(** Entering the parameter child. *)
Lemma enter_param a k pre l cs c ac p (st : @fstate H) s vs :
  standing (T a k pre l cs (Some c) ac) p vs -> cn st = Some a -> searching s vs st -> s <> [] ->
  exists st1, (forall fuel, run_find (1 + fuel)%nat st AtParam = run_find fuel st1 AtLoop) /\
    cn st1 = Some (addr c) /\ searching (snd (to_slash s)) (vs ++ [fst (to_slash s)]) st1.
Proof.
  intros Hst Hcn Hs Hne. pose proof Hst as (Hr & _). apply rep_T in Hr as ([lf Hn] & _ & Hrc & _).
  cbn [on_child] in Hrc. destruct (standing_param _ _ _ _ _ _ _ _ _ (fst (to_slash s)) Hst) as [_ Hcap].
  pose proof Hs as (Hsr & (d & Hd' & Hi) & Hj & Hp & Hres & Hfull).
  destruct (push_param cap (params st) vs (fst (to_slash s)) Hp Hcap) as (ps1 & ps2 & E1 & E2 & Hh).
  assert (Hrun : forall fuel, run_find (1 + fuel)%nat st AtParam
    = run (st, p) <- at_param hp false st; run_find fuel st p) by done.
  unfold at_param in Hrun. rewrite Hcn in Hrun. cbn [deref outcome_bind] in Hrun. rewrite Hn in Hrun.
  cbn [deref outcome_bind paramChild fmap option_fmap option_map] in Hrun. rewrite Hsr in Hrun.
  destruct s as [|x s]; [done|]. pose proof (to_slash_app (x :: s)) as Happ.
  destruct (to_slash (x :: s)) as [seg rest]. cbn [fst snd] in *.
  rewrite Hj, E1 in Hrun. cbn [outcome_bind] in Hrun. unfold param_value in Hrun. rewrite E2 in Hrun.
  cbn [outcome_bind] in Hrun. destruct c as [a' k' pre' l' cs' pc' ac']. cbn [addr] in *.
  apply rep_T in Hrc as ([lf' Hn'] & Hcs & _). rewrite Hn' in Hrun. cbn [deref outcome_bind] in Hrun.
  set (st1 := mkF (Some a') rest (searchIndex st + len seg) ps2 (len vs + 1) (res st)) in Hrun.
  assert (Hs1 : searching rest (vs ++ [seg]) st1).
  { split_and!; try done.
    - exists (d ++ seg). cbn [st1 searchIndex]. rewrite len_app, Hi. split; [|done].
      by rewrite <- app_assoc, Happ.
    - cbn [st1 paramIndex]. by rewrite len_app. }
  destruct rest as [|y rest].
  - edestruct (slash_child_rep (Some a') cs') as [b Eb]; [exact Hcs| |rewrite Eb in Hrun]; [done|].
    cbn [outcome_bind] in Hrun. exists (if b then set_tsr st1 else st1).
    split; [exact Hrun|]. by destruct b.
  - exists st1. split; [exact Hrun|]. done.
Qed.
........
* [TASK TO CARRY OUT]
All that is wanted is the stretch of lines above from the one containing "cbn [deref outcome_bind paramChild" through the one containing "destruct rest as [|y rest].", duplicated exactly.

* [ANSWER AREA]
  cbn [deref outcome_bind paramChild fmap option_fmap option_map] in Hrun. rewrite Hsr in Hrun.
  destruct s as [|x s]; [done|]. pose proof (to_slash_app (x :: s)) as Happ.
  destruct (to_slash (x :: s)) as [seg rest]. cbn [fst snd] in *.
  rewrite Hj, E1 in Hrun. cbn [outcome_bind] in Hrun. unfold param_value in Hrun. rewrite E2 in Hrun.
  cbn [outcome_bind] in Hrun. destruct c as [a' k' pre' l' cs' pc' ac']. cbn [addr] in *.
  apply rep_T in Hrc as ([lf' Hn'] & Hcs & _). rewrite Hn' in Hrun. cbn [deref outcome_bind] in Hrun.
  set (st1 := mkF (Some a') rest (searchIndex st + len seg) ps2 (len vs + 1) (res st)) in Hrun.
  assert (Hs1 : searching rest (vs ++ [seg]) st1).
  { split_and!; try done.
    - exists (d ++ seg). cbn [st1 searchIndex]. rewrite len_app, Hi. split; [|done].
      by rewrite <- app_assoc, Happ.
    - cbn [st1 paramIndex]. by rewrite len_app. }
  destruct rest as [|y rest].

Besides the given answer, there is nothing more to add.